Órgão que regula publicidade mirou em anúncios que reforçam estereótipos de gênero e impõem padrões de beleza

São Paulo – A partir de 2018, nenhuma campanha que reforça estereótipos de gênero será tolerada no Reino Unido.

A ASA (Advertising Standards Authority), órgão que regula a publicidade no Reino Unido (semelhante ao Conar brasileiro), anunciou na última semana a decisão histórica.

Qualquer peça publicitária que traga estereótipos ou conotações sexistas serão automaticamente proibidas.

O órgão explicou que um comercial que mostrar, por exemplo, uma mulher varrendo a casa enquanto um homem está sentado vendo televisão, dando a entender que ambos cumprem suas únicas e obrigatórias tarefas e que nada pode ser mudado, estará contra as diretrizes.

Campanhas que reforçam conceitos como “coisas de menina” e “coisas de menino”, novamente reiterando papéis inflexíveis, também não estarão de acordo.

Outros anúncios que serão alvos dessa nova investida são aqueles que costumam retratar modelos muito magras e que criam padrões bizarros de beleza para garotas e mulheres.

A hiperssexualização das mulheres também está na lista de coisas a serem combatidas.

Para o órgão, campanhas que reforçam o sexismo e os padrões sobre gênero e corpo limitam o poder de decisão de crianças e jovens adultos, que acabam manipulados.

A ASA trabalhou por dois anos no relatório que resultou nas novas diretrizes.

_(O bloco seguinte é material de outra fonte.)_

Lemma match_exp_length (s e rest : str) :
  match_exp s = (e, rest) -> (length rest <= length s)%nat.
Proof.
  unfold match_exp. intros H.
  repeat break_match_in H; simplify_eq; try lia;
    match goal with
    | E : span_digits _ = _ |- _ => apply span_digits_length in E
    end; simpl in *; lia.
Qed.

Lemma match_number_shorter (s i f e rest : str) :
  match_number s = Some (i, f, e, rest) -> (length rest < length s)%nat.
Proof.
  unfold match_number. intros H.
  destruct (match s with
            | [] => ([], s)
            | c :: r => if c =? 45 then ([45], r) else ([], s)
            end) as [sign s1] eqn:Es.
  assert (length s1 <= length s)%nat.
  { destruct s as [|c r]; [by simplify_eq|].
    destruct (c =? 45); simplify_eq; simpl; lia. }
  destruct (match_int_digits s1) as [[ds s2]|] eqn:Ei; [|done].
  destruct (match_frac s2) as [fr s3] eqn:Ef.
  destruct (match_exp s3) as [ex s4] eqn:Ee.
  simplify_eq.
  apply match_int_digits_shorter in Ei.
  apply match_frac_length in Ef. apply match_exp_length in Ee. lia.
Qed.

Lemma scanstring_shorter_upto (n : nat) :
  forall s acc k rest,
    (length s <= n)%nat ->
    scanstring s acc = Some (k, rest) -> (length rest < length s)%nat.
Proof.
  induction n as [|n IH]; intros s acc k rest Hn H.
  - destruct s; [done|simpl in Hn; lia].
  - destruct s as [|c r]; [done|]. simpl in H.
    repeat (break_match_in H; try discriminate);
      cbn [length] in *;
      try (simplify_eq; cbn [length]; lia);
      (apply IH in H; cbn [length] in *; lia).
Qed.

Lemma scanstring_shorter (s acc k rest : str) :
  scanstring s acc = Some (k, rest) -> (length rest < length s)%nat.
Proof. by apply (scanstring_shorter_upto (length s)). Qed.

(** Decide the comparisons between literal characters, and the branches
    that hang on them. *)
Ltac literal_tests :=
  cbv beta iota;
  repeat match goal with
    | |- context [N.eqb ?a ?b] =>
        let r := eval vm_compute in (N.eqb a b) in
        match r with
        | true => change (N.eqb a b) with true
        | false => change (N.eqb a b) with false
        end; cbv beta iota
    end.

Section Fuel.
Context {RT : Runtime}.

Lemma scan_once_cons (f d : nat) (c : N) (r : str) :
  scan_once (S f) d (c :: r) =
  if c =? 34 then
    match scanstring r [] with
    | Some (k, rest) => Scanned (PStr k) rest
    | None => Invalid
    end
  else if c =? 123 then
    match d with
    | O => Failed RecursionError
    | S d' =>
        match skip_ws r with
        | q :: r1 =>
            if q =? 125 then Scanned (PDict []) r1
            else if q =? 34 then object_loop f d' r1 []
            else Invalid
        | [] => Invalid
        end
    end
  else if c =? 91 then
    match d with
    | O => Failed RecursionError
    | S d' =>
        match skip_ws r with
        | q :: r1 =>
            if q =? 93 then Scanned (PList []) r1
            else array_loop f d' (q :: r1) []
        | [] => array_loop f d' [] []
        end
    end
  else
    match strip_prefix (lit "null") (c :: r) with
    | Some rest => Scanned PNone rest
    | None =>
    match strip_prefix (lit "true") (c :: r) with
    | Some rest => Scanned (PBool true) rest
    | None =>
    match strip_prefix (lit "false") (c :: r) with
    | Some rest => Scanned (PBool false) rest
    | None =>
    match match_number (c :: r) with
    | Some (integer, frac, ex, rest) =>
        match frac, ex with
        | [], [] =>
            if too_many_digits integer then Failed ValueError
            else Scanned (PInt (parse_int integer)) rest
        | _, _ =>
            Scanned (PFloat (float_of_str (integer ++ frac ++ ex))) rest
        end
    | None =>
    match strip_prefix (lit "NaN") (c :: r) with
    | Some rest => Scanned (PFloat (float_of_str (lit "NaN"))) rest
    | None =>
    match strip_prefix (lit "Infinity") (c :: r) with
    | Some rest => Scanned (PFloat (float_of_str (lit "Infinity"))) rest
    | None =>
    match strip_prefix (lit "-Infinity") (c :: r) with
    | Some rest => Scanned (PFloat (float_of_str (lit "-Infinity"))) rest
    | None => Invalid
    end end end end end end end.
Proof. reflexivity. Qed.

(** Collect what is known about the lengths of the inputs in sight. *)
Ltac length_facts :=
  repeat match goal with
    | H : scanstring _ _ = Some _ |- _ => apply scanstring_shorter in H
    | H : strip_prefix _ _ = Some _ |- _ =>
        apply strip_prefix_length in H; simpl in H
    | H : match_number _ = Some _ |- _ => apply match_number_shorter in H
    | H : skip_ws ?r = _ |- _ =>
        let L := fresh "L" in
        pose proof (skip_ws_length r) as L; rewrite H in L; clear H
    end;
  repeat match goal with
    | |- context [length (skip_ws ?r)] =>
        lazymatch goal with
        | _ : (length (skip_ws r) <= length r)%nat |- _ => fail
        | _ => pose proof (skip_ws_length r)
        end
    | _ : context [length (skip_ws ?r)] |- _ =>
        lazymatch goal with
        | _ : (length (skip_ws r) <= length r)%nat |- _ => fail
        | _ => pose proof (skip_ws_length r)
        end
    end;
  cbn [length] in *.
(** The body of the loop over [as_completed(futures)], lines 256-269. *)
Definition process_future (E : env) (t : tally) (f : future) : M tally :=
  let '(thread_id, thread_title, r) := f in
  try_except
    (thread_data <- future_result r ;;
     logger (LogProcessing thread_title thread_id) ;;;
     d <- download_webms E thread_data thread_title ;;
     ret (mkTally (successful_downloads t + 1) (failed_downloads t)
            (report t ++ [(thread_id, Done d)])))
    (fun e => Some (logger (LogThreadError thread_title thread_id e) ;;;
                    ret (mkTally (successful_downloads t) (failed_downloads t + 1)
                           (report t ++ [(thread_id, Errored e)])))).

Fixpoint process_futures (E : env) (t : tally) (futs : list future) : M tally :=
  match futs with
  | [] => ret t
  | f :: rest => t' <- process_future E t f ;; process_futures E t' rest
  end.

(** [executor.submit(get_thread_data, thread_id)] for one selected listing. *)
Definition submit (E : env) (sel : Z * string) : future :=
  (fst sel, snd sel, snd (get_thread_data E (fst sel))).

(** Lines 252-276: the loop over the completed futures and the summary. *)
Definition session (E : env) (futs : list future) : M tally :=
  t <- process_futures E (mkTally 0 0 []) futs ;;
  logger (LogSessionCompleted (successful_downloads t) (failed_downloads t)) ;;;
  ret t.

(** The session from line 245 on. [completed] is the selection in the
    order in which [as_completed] yields its futures. *)
Definition run (E : env) (completed : list (Z * string)) : M tally :=
  session E (map (submit E) completed).

Definition initial (t : gmap string node) : state := mkState t [] [] None.


(** ** Vocabulary of the statements *)

(** A character outside the reserved class. *)
Definition clean (c : ascii) : Prop := is_reserved c = false.

(** [webm.get('tim')]. *)
Definition tim_of (webm : dict) : json := dict_get_default webm "tim" JNull.

(** The three outcomes of a download attempt. *)
Definition terminal (o : outcome) : Prop :=
  match o with
  | Dropped => False
  | _ => True
  end.

(** The exception with which a stream ends, or the byte count. *)
Definition stream_result (fin : stream_end) (n : nat) : result nat :=
  match fin with
  | StreamOk => Ok n
  | StreamTimeout => Raise Timeout
  | StreamError => Raise RequestException
  end.

(** Whether [makedirs] succeeds on [p] in the tree [t]. *)
Definition can_makedirs (E : env) (t : gmap string node) (p : string) : bool :=
  match t !! p with
  | Some Dir => true
  | Some (File _) => false
  | None => negb (makedirs_denied E p)
  end.

(** The webm posts of a payload, or the exception of the comprehension;
    [extract_webms] does not touch the state ([extract_webms_pure]). *)
Definition payload_webms (thread_data : json) : result (list dict) :=
  fst (extract_webms thread_data (initial ∅)).

Definition future_id (f : future) : Z := fst (fst f).
Definition future_payload (f : future) : result json := snd f.

Definition is_done (en : Z * listing_state) : bool :=
  match snd en with Done _ => true | Errored _ => false end.
Definition is_errored (en : Z * listing_state) : bool :=
  match snd en with Done _ => false | Errored _ => true end.

(** The log, the requests issued and the local [filename] are the same in
    both states. *)
Definition same_channel (s s' : state) : Prop :=
  log s' = log s /\ requests s' = requests s /\ filename s' = filename s.

(** The log entry of a failed transfer. *)
Definition transport_entry (fin : stream_end) (u : url) : list log_entry :=
  match fin with
  | StreamOk => []
  | StreamTimeout => [LogTimeout u]
  | StreamError => [LogDownloadError u]
  end.

(** The outcome allowed for a post: one of the three terminal ones when
    its [tim] is truthy; otherwise it is dropped, or the sanitizer raised
    on its name before the test of [tim]. *)
Definition outcome_of_post (webm : dict) (o : outcome) : Prop :=
  if truthy (tim_of webm) then terminal o
  else o = Dropped \/ o = Failed TypeError.

(** The posts that lead to a download attempt, and their URLs. *)
Definition tasks (webms : list dict) : list dict :=
  List.filter (fun webm => truthy (tim_of webm)) webms.

Definition task_urls (webms : list dict) : list url :=
  map (fun webm => file_url (tim_of webm)) (tasks webms).

(** The terminal state of a listing as a function of its fetch and of the
    shape of its payload alone. *)
Definition disposition (f : future) (st : listing_state) : Prop :=
  match future_payload f with
  | Raise e => st = Errored e
  | Ok thread_data =>
    match payload_webms thread_data with
    | Ok _ => exists d, st = Done d
    | Raise e => st = Errored e
    end
  end.

Definition entry_of (f : future) (en : Z * listing_state) : Prop :=
  fst en = future_id f /\ disposition f (snd en).

Definition count_done (entries : list (Z * listing_state)) : nat :=
  length (List.filter is_done entries).
Definition count_errored (entries : list (Z * listing_state)) : nat :=
  length (List.filter is_errored entries).

(** The tally after one more entry. *)
Definition tally_add (t : tally) (en : Z * listing_state) : tally :=
  mkTally (successful_downloads t + (if is_done en then 1 else 0))
          (failed_downloads t + (if is_errored en then 1 else 0))
          (report t ++ [en]).

(** ** Concrete inputs of the examples *)

(** A webm post named a with the given [tim]. *)
Definition post_a (tim : json) : dict :=
  [("ext", JStr ".webm"); ("filename", JStr "a"); ("tim", tim)].

Definition payload (posts : list dict) : json :=
  JObj [("posts", JArr (map JObj posts))].

(** An environment without faults and without other writers. *)
Definition calm (h : nat -> url -> http_result) (l : Z -> listing_response) : env :=
  mkEnv h l (fun _ t => t) (fun _ => false) (fun _ => false)
    (fun _ _ => false) (fun _ => false).

(** The same with [os.remove] failing, and with [f.write] failing once
    one byte is in the file. *)
Definition calm_no_remove (h : nat -> url -> http_result) : env :=
  mkEnv h (fun _ => ListingError) (fun _ t => t) (fun _ => false)
    (fun _ => false) (fun _ _ => false) (fun _ => true).

Definition calm_disk_full (h : nat -> url -> http_result) : env :=
  mkEnv h (fun _ => ListingError) (fun _ t => t) (fun _ => false)
    (fun _ => false) (fun _ n => 1 <=? n) (fun _ => false).

(** Another writer creates t/a.webm while the request is in flight. *)
Definition racing (h : nat -> url -> http_result) : env :=
  mkEnv h (fun _ => ListingError)
    (fun _ t => <["t/a.webm" := File ["o"%byte]]> t)
    (fun _ => false) (fun _ => false) (fun _ _ => false) (fun _ => false).

(** One chunk, then the end of the body. *)
Definition serve (fin : stream_end) : nat -> url -> http_result :=
  fun _ _ => GetOk CLAbsent [["x"%byte]] fin.

(** Two chunks, then the end of the body. *)
Definition serve2 (fin : stream_end) : nat -> url -> http_result :=
  fun _ _ => GetOk CLAbsent [["x"%byte]; ["y"%byte]] fin.

(** The directory t, already created. *)
Definition tree_t : gmap string node := {["t" := Dir]}.

(** A listing t with id 7 whose payload holds the given posts. *)
Definition listing_of (posts : list dict) : Z -> listing_response :=
  fun _ => ListingText (Some (payload posts)).

Definition selection : list (Z * string) := [(7%Z, "t")].

(** Every transfer succeeds. *)
Definition env_ok : env := calm (serve StreamOk) (listing_of [post_a (JNum 1)]).

(** Every transfer breaks after its first chunk. *)
Definition env_broken : env :=
  calm (serve StreamError) (listing_of [post_a (JNum 1); post_a (JNum 2)]).

(** The post a without its [tim] field. *)
Definition post_a_no_tim : dict := [("ext", JStr ".webm"); ("filename", JStr "a")].

(** The directory name t taken by a regular file. *)
Definition tree_file_t : gmap string node := {["t" := File []]}.

(** Two completed futures: the fetch of listing 1 timed out, listing 2
    was fetched. *)
Definition two_futures : list future :=
  [(1%Z, "a", Raise Timeout); (2%Z, "t", Ok (payload [post_a (JNum 1)]))].

(** The tree after a first, complete run over the listing t. *)
Definition tree_done : gmap string node :=
  <["t/a.webm" := File ["x"%byte]]> tree_t.

(** ** Vocabulary of the further statements *)

(** No other process touches the tree. *)
Definition quiet (E : env) : Prop := forall n t, interfere E n t = t.

(** The paths and byte counts of the downloads among the outcomes. *)
Definition downloaded (outs : list outcome) : list (string * nat) :=
  flat_map (fun o => match o with
                     | Downloaded p n => [(p, n)]
                     | _ => []
                     end) outs.

(** The test of the comprehension of lines 91-92 on one post. *)
Definition is_webm_post (post : dict) : bool :=
  eq_str (dict_get_default post "ext" JNull) ".webm".

(** Whether a decoded value is a dict. *)
Definition is_dict (v : json) : bool :=
  match v with
  | JObj _ => true
  | _ => false
  end.

(** A future whose fetch returned a payload on which the comprehension
    of lines 91-92 does not raise. *)
Definition well_fetched (f : future) : bool :=
  match future_payload f with
  | Ok thread_data =>
    match payload_webms thread_data with
    | Ok _ => true
    | Raise _ => false
    end
  | Raise _ => false
  end.
Lemma sceneData_onMouseMove (hit : option nat) (a : App) :
  sceneData (onMouseMove v hit a) = sceneData a.
Proof.
  unfold onMouseMove.
  assert (H : forall i s b, sceneData (updateMarker i (Marker.set_scale s) b) = sceneData b)
    by (intros; apply sceneData_updateMarker; reflexivity).
  assert (H' : forall i s b, sceneData (updateMarker i (Marker.set_line s) b) = sceneData b)
    by (intros; apply sceneData_updateMarker, fixed_set_line).
  destruct hit as [j|], (hoveredMarker a) as [i|], v;
    repeat first
      [ rewrite H | rewrite H'
      | progress change (sceneData (with_hoveredMarker ?h ?b)) with (sceneData b) ];
    reflexivity.
Qed.

Lemma sceneData_onClick (a : App) : sceneData (onClick a) = sceneData a.
Proof.
  unfold onClick. destruct (hoveredMarker a); [|reflexivity].
  match goal with |- context [if ?c then _ else _] => destruct c end; reflexivity.
Qed.

Lemma sceneData_onDoubleClick (a : App) : sceneData (onDoubleClick v a) = sceneData a.
Proof. unfold onDoubleClick. destruct (hoveredMarker a); reflexivity. Qed.

Lemma sceneData_doubleClickBurst (a : App) :
  sceneData (doubleClickBurst v a) = sceneData a.
Proof.
  unfold doubleClickBurst. destruct (hoveredMarker a); [|reflexivity].
  destruct (earthquakeMarkers a !! n); [|reflexivity].
  apply sceneData_createParticleExplosion.
Qed.

Lemma sceneData_animate (now : Z) (a : App) : sceneData (animate now a) = sceneData a.
Proof. unfold animate. rewrite sceneData_updateParticles. reflexivity. Qed.

Lemma sceneData_runCallback (now : Z) (cb : Callback) (a : App) :
  sceneData (runCallback v now cb a) = sceneData a.
Proof.
  destruct cb; cbn [runCallback].
  - apply sceneData_historyTick.
  - apply sceneData_pulse.
  - apply sceneData_chaosBurst.
  - apply sceneData_fallStart.
  - apply sceneData_fall.
  - apply sceneData_doubleClickBurst.
  - apply sceneData_animate.
Qed.

Lemma sceneData_step (e : Event) (a : App) : sceneData (step v e a) = sceneData a.
Proof.
  unfold step. destruct (hung a); [reflexivity|].
  destruct e.
  - unfold fireTimer. destruct (List.find _ _) as [t|]; [|reflexivity].
    rewrite sceneData_runCallback. destruct (repeats t); reflexivity.
  - unfold runFrame.
    rewrite sceneData_fold; [reflexivity|].
    intros b cb. apply sceneData_andThen. intros. apply sceneData_runCallback.
  - apply sceneData_setMode.
  - unfold onKeyDown. destruct key as [k|]; [|reflexivity].
    destruct (_ && _); [|reflexivity].
    destruct (_ !! _); [|reflexivity]. apply sceneData_setMode.
  - apply sceneData_onMouseMove.
  - apply sceneData_onClick.
  - apply sceneData_onDoubleClick.
Qed.

Lemma lookup_map {A B : Type} (f : A -> B) (l : list A) (i : nat) :
  map f l !! i = option_map f (l !! i).
Proof.
  revert i. induction l as [|x l IH]; intros [|i]; cbn; try reflexivity. apply IH.
Qed.

(** The states a session goes through. *)
Inductive reachable : App -> Prop :=
| reachable_init (r : Fetched) (now : Z) : reachable (init v r now)
| reachable_step (e : Event) (a : App) : reachable a -> reachable (step v e a).

Lemma sceneData_init (r : Fetched) (now : Z) :
  map Marker.fixed (earthquakeMarkers (init v r now)) =
    map (fun quake => Marker.fixed (createMarker v quake)) (earthquakes (init v r now)).
Proof.
  pose proof (sceneData_animate now
    (createEarthquakeMarkers v (loadEarthquakeData r constructor))) as H.
  unfold init. unfold sceneData in H. injection H as -> ->.
  destruct r; cbn; rewrite ?map_map; reflexivity.
Qed.

Lemma sceneData_reachable (a : App) :
  reachable a ->
  map Marker.fixed (earthquakeMarkers a) =
    map (fun quake => Marker.fixed (createMarker v quake)) (earthquakes a).
Proof.
  induction 1 as [r now|e a Ha IH].
  - apply sceneData_init.
  - pose proof (sceneData_step e a) as H. unfold sceneData in H.
    injection H as -> ->. exact IH.
Qed.

(** C9. Scene build makes one marker per record, in order.  No event
    (timer, frame, mode switch, key, pointer move, click, double click)
    changes the records, the number of markers, or what a marker was
    given at creation: its colour, its radius, its record, its
    [originalColor], [originalScale] and [originalPosition].  So in every
    state of a session there are as many markers as records, and the
    marker at each index has the colour of its own record's depth and the
    size of its own record's magnitude. *)
Theorem markers_fixed_for_session :
  (forall (r : Fetched) (now : Z),
     earthquakeMarkers (init v r now) = map (createMarker v) (earthquakes (init v r now))) /\
  (forall (e : Event) (a : App),
     earthquakes (step v e a) = earthquakes a /\
     length (earthquakeMarkers (step v e a)) = length (earthquakeMarkers a) /\
     map Marker.fixed (earthquakeMarkers (step v e a)) =
       map Marker.fixed (earthquakeMarkers a)) /\
  (forall a : App,
     reachable a ->
     length (earthquakeMarkers a) = length (earthquakes a) /\
     forall (i : nat) (quake : Quake.t),
       earthquakes a !! i = Some quake ->
       exists marker,
         earthquakeMarkers a !! i = Some marker /\
         Marker.quake marker = quake /\
         Marker.color marker = getColorByDepth (Quake.profundidad quake) /\
         Marker.radius marker = markerSize v (Quake.magnitud quake)).
Proof.
  split; [|split].
  - intros r now. unfold init, animate, updateParticles. cbn.
    destruct r; reflexivity.
  - intros e a. pose proof (sceneData_step e a) as H. unfold sceneData in H.
    injection H as H1 H2. repeat split; try assumption.
    rewrite <- (length_map Marker.fixed), H2. apply length_map.
  - intros a Ha. pose proof (sceneData_reachable a Ha) as H. split.
    + rewrite <- (length_map Marker.fixed), H. apply length_map.
    + intros i quake Hq.
      assert (E : map Marker.fixed (earthquakeMarkers a) !! i =
                  Some (Marker.fixed (createMarker v quake))).
      { rewrite H, lookup_map, Hq. reflexivity. }
      rewrite lookup_map in E.
      destruct (earthquakeMarkers a !! i) as [marker|]; [|discriminate].
      exists marker. cbn in E. injection E as E1 E2 E3 E4 E5 E6 E7.
      repeat split; assumption.
Qed.

(** ** Mode entry *)

Lemma cons_inv {A : Type} (x y : A) (l l' : list A) :
  x :: l = y :: l' -> x = y /\ l = l'.
Proof. intros H. injection H as -> ->. split; reflexivity. Qed.

(** A reset marker is the marker as it was built. *)
Lemma resetMarker_createMarker (m : Marker.t) (quake : Quake.t) :
  Marker.fixed m = Marker.fixed (createMarker v quake) ->
  resetMarker v m = createMarker v quake.
Proof.
  destruct m as [pos sc op col rad q oc os opos line].
  unfold Marker.fixed, Marker.hasLine, createMarker, resetMarker. cbn.
  intros H. injection H as -> -> -> -> -> -> Hline.
  destruct v; cbn in *.
  - destruct line; [reflexivity | discriminate].
  - destruct line; [discriminate | reflexivity].
Qed.

Lemma map_resetMarker_createMarker (ms : list Marker.t) (quakes : list Quake.t) :
  map Marker.fixed ms = map (fun quake => Marker.fixed (createMarker v quake)) quakes ->
  map (resetMarker v) ms = map (createMarker v) quakes.
Proof.
  revert quakes. induction ms as [|m ms IH]; intros [|q quakes] H;
    try discriminate; [reflexivity|].
  cbn [map] in *. apply cons_inv in H as [Hm Hms].
  rewrite (resetMarker_createMarker m q Hm), (IH quakes Hms). reflexivity.
Qed.

Lemma earthquakeMarkers_enterMode (mode : JSString) (a : App) :
  earthquakeMarkers (enterMode v mode a) = map (resetMarker v) (earthquakeMarkers a).
Proof.
  unfold enterMode, clearModeInterval. destruct (modeInterval a); reflexivity.
Qed.

Lemma resetMarker_base (m : Marker.t) :
  Marker.scale (resetMarker v m) = Vector3.mk (Fin 1) (Fin 1) (Fin 1) /\
  Marker.position (resetMarker v m) = Marker.originalPosition (resetMarker v m) /\
  Marker.position (resetMarker v m) = Marker.originalPosition m /\
  Marker.opacity (resetMarker v m) = Fin 0.9.
Proof. unfold resetMarker. destruct v; repeat split. Qed.

(** C2. [setMode] is the reset followed by the start of the new mode.
    When the start runs, the mode is stored and every marker has scale
    (1, 1, 1), its position equal to the cached [originalPosition] and
    opacity 0.9, while what it was given at creation is untouched.  In a
    session the reset markers are exactly the markers as they were built
    from the records, whatever the markers looked like before; so
    entering a mode twice, or after any other mode, starts from the same
    markers. *)
Theorem setMode_resets_first (mode : JSString) (now : Z) (a : App) :
  setMode v mode now a = startMode v mode now (enterMode v mode a) /\
  currentMode (enterMode v mode a) = mode /\
  Forall (fun m =>
            Marker.scale m = Vector3.mk (Fin 1) (Fin 1) (Fin 1) /\
            Marker.position m = Marker.originalPosition m /\
            Marker.opacity m = Fin 0.9)
         (earthquakeMarkers (enterMode v mode a)) /\
  map Marker.fixed (earthquakeMarkers (enterMode v mode a)) =
    map Marker.fixed (earthquakeMarkers a) /\
  (reachable a ->
   earthquakeMarkers (enterMode v mode a) = map (createMarker v) (earthquakes a) /\
   forall (mode' : JSString) (now' : Z),
     earthquakeMarkers (enterMode v mode' (setMode v mode now a)) =
       earthquakeMarkers (enterMode v mode a)).
Proof.
  split; [reflexivity|]. split.
  { unfold enterMode. reflexivity. }
  split.
  { rewrite earthquakeMarkers_enterMode. apply Forall_forall. intros m Hm.
    apply in_map_iff in Hm as (m0 & <- & _).
    destruct (resetMarker_base m0) as (H1 & H2 & _ & H4). auto. }
  split.
  { rewrite earthquakeMarkers_enterMode. apply map_fixed_map, fixed_resetMarker. }
  intros Ha.
  pose proof (sceneData_reachable a Ha) as Hfixed.
  split.
  { rewrite earthquakeMarkers_enterMode.
    apply map_resetMarker_createMarker, Hfixed. }
  intros mode' now'.
  rewrite !earthquakeMarkers_enterMode.
  pose proof (sceneData_setMode mode now a) as E. unfold sceneData in E.
  apply pair_equal_spec in E as [_ E].
  rewrite (map_resetMarker_createMarker (earthquakeMarkers a) (earthquakes a) Hfixed).
  apply map_resetMarker_createMarker. rewrite E. exact Hfixed.
Qed.
(** * video-merger: subtitle timestamp offsetting and renumbering

    A shallow embedding of [video-merger.py] and the properties of its
    subtitle pipeline.

    Conventions of the embedding.
    - A Python [str] is a [string]; an [ascii] stands for the code point of
      the same number (0..255).  On that range the decimal digits of [\d]
      are '0'..'9' and the white space of [str.strip] is the set [is_space].
    - A Python number is a [pynum]: an unbounded [int] (a [Z]) or a [float]
      (an IEEE 754 binary64, Rocq's primitive [float]).
    - A Python exception is a [Raise] in the [result] type.  The
      interpreter's limit on the length of a string given to [int] is at
      its default, 4300 digits.  The numbers the program writes out (the
      count of the blocks, the fields of a time that was a float) have far
      fewer digits, and [str] and [format_0d] are total.
    - Files, the console and the external programs are explicit: a [world]
      is passed along, and ffprobe, ffmpeg and the directory listing are
      variables of the section that needs them. *)

From Stdlib Require Import ZArith List String Ascii Lia Bool.
From Stdlib Require Import DecimalString DecimalZ DecimalPos DecimalN DecimalFacts.
From Stdlib Require Import PrimFloat FloatOps SpecFloat.
From stdpp Require Import base option list strings gmap.

#[local] Set Warnings "-inexact-float".
#[local] Open Scope Z_scope.

(** ** Exceptions *)

Inductive exn : Type :=
  | OverflowError
  | ValueError
  | ZeroDivisionError
  | FileNotFoundError
  | CalledProcessError
  | SystemExit (code : Z).

Inductive result (A : Type) : Type :=
  | Ok (a : A)
  | Raise (e : exn).

Arguments Ok {A} a.
Arguments Raise {A} e.

Definition result_bind {A B} (m : result A) (k : A -> result B) : result B :=
  match m with
  | Ok a => k a
  | Raise e => Raise e
  end.

Notation "x <- m ;; k" := (result_bind m (fun x => k))
  (at level 100, m at next level, right associativity).

Definition raises {A} (m : result A) : Prop :=
  match m with Ok _ => False | Raise _ => True end.

(** ** Python strings *)

Module PyStr.

Definition newline : string := String (ascii_of_nat 10) EmptyString.

Definition is_digit (c : ascii) : bool :=
  let n := N_of_ascii c in ((48 <=? n) && (n <=? 57))%N.

(** White space of [str.strip()] among the code points below 256. *)
Definition is_space (c : ascii) : bool :=
  existsb (N.eqb (N_of_ascii c)) [9; 10; 11; 12; 13; 28; 29; 30; 31; 32; 133; 160]%N.

Fixpoint lstrip (s : string) : string :=
  match s with
  | String c s' => if is_space c then lstrip s' else s
  | EmptyString => EmptyString
  end.

Fixpoint rstrip (s : string) : string :=
  match s with
  | String c s' =>
      match rstrip s' with
      | EmptyString => if is_space c then EmptyString else String c EmptyString
      | r => String c r
      end
  | EmptyString => EmptyString
  end.

(** [s.strip()] *)
Definition strip (s : string) : string := rstrip (lstrip s).

(** [sub in s] *)
Fixpoint contains (sub s : string) : bool :=
  String.prefix sub s ||
  match s with
  | String _ s' => contains sub s'
  | EmptyString => false
  end.

(** [s.split(sep)] for a non-empty [sep]: the occurrences of [sep] are found
    from the left and do not overlap.  [skip] counts the characters of an
    occurrence that are still to be passed. *)
Fixpoint split_from (sep : string) (skip : nat) (s : string) : list string :=
  match s with
  | EmptyString => [EmptyString]
  | String c s' =>
      match skip with
      | S k => split_from sep k s'
      | O =>
          if String.prefix sep s
          then EmptyString :: split_from sep (Nat.pred (String.length sep)) s'
          else match split_from sep 0 s' with
               | piece :: pieces => String c piece :: pieces
               | [] => [String c EmptyString]
               end
      end
  end.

No dia 18, após a publicação do relatório, o órgão irmão da ASA, o UK Advertising Codes, anunciou que estabeleceria as regras dos novos padrões da publicidade local.

Tudo começou com uma polêmica de um anúncio que falava sobre o “corpo de praia”, trazendo uma mulher em trajes mínimos. Espalhadas pelo metrô londrino, as imagens trouxeram indignação.

O órgão costuma trabalhar intensamente para evitar qualquer anúncio abusivo em terras britânicas.

Já sofreram proibições, por exemplo, anúncios de Yves Saint Laurent, Miu Miu, e Rimmel.